Stored data entries:

# # # # #

(** * FinanceHub: filtering, derived metrics, table trends and export

    A shallow embedding of the dashboard components

    - [financial-dashboard.jsx]  ([FinancialDashboard], [ExportButtons]),
    - [metrics-cards]            ([MetricsCards], [calculateMetrics]),
    - [financial-table.jsx]      ([FinancialTable], [getProfitTrend]),
    - [financial-chart]          ([FinancialChart], its two formatters
                                  and [chartData]),

    together with the part of the JavaScript runtime they call.

    JavaScript numbers are IEEE 754 binary64 values.  They are modelled by
    [spec_float] at precision 53 and maximal exponent 1024, with the
    operations of the standard library's [SpecFloat], so that sums,
    quotients and the texts produced by [toFixed] are those of the code,
    bit for bit.  Texts are [string]s of bytes.  An object is the list
    of its own properties; a read that finds none of a name goes on to
    the built-in objects that an object literal inherits from, and an
    evaluation ends normally or with an exception. *)

From Stdlib Require Import ZArith QArith Qround List String Ascii Bool Lia.
From Stdlib Require Import Floats.SpecFloat.
From Stdlib Require Import DecimalString DecimalFacts DecimalPos DecimalN.
From Stdlib Require Import Permutation Sorted Qpower Lqa.
Import ListNotations.
Open Scope Z_scope.

(** ** The runtime: numbers *)

Module JS.

Definition number := spec_float.

Definition prec : Z := 53.
Definition emax : Z := 1024.

(** The number denoted by an integer literal. *)
Definition of_Z (z : Z) : number := binary_normalize prec emax z 0 false.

# # # # #

- **Work instructions**: Copy exactly the line containing "Definition emax : Z := 1024." and each line after it through the end of the records above.

- **Task response**:
Definition emax : Z := 1024.

(** The number denoted by an integer literal. *)
Definition of_Z (z : Z) : number := binary_normalize prec emax z 0 false.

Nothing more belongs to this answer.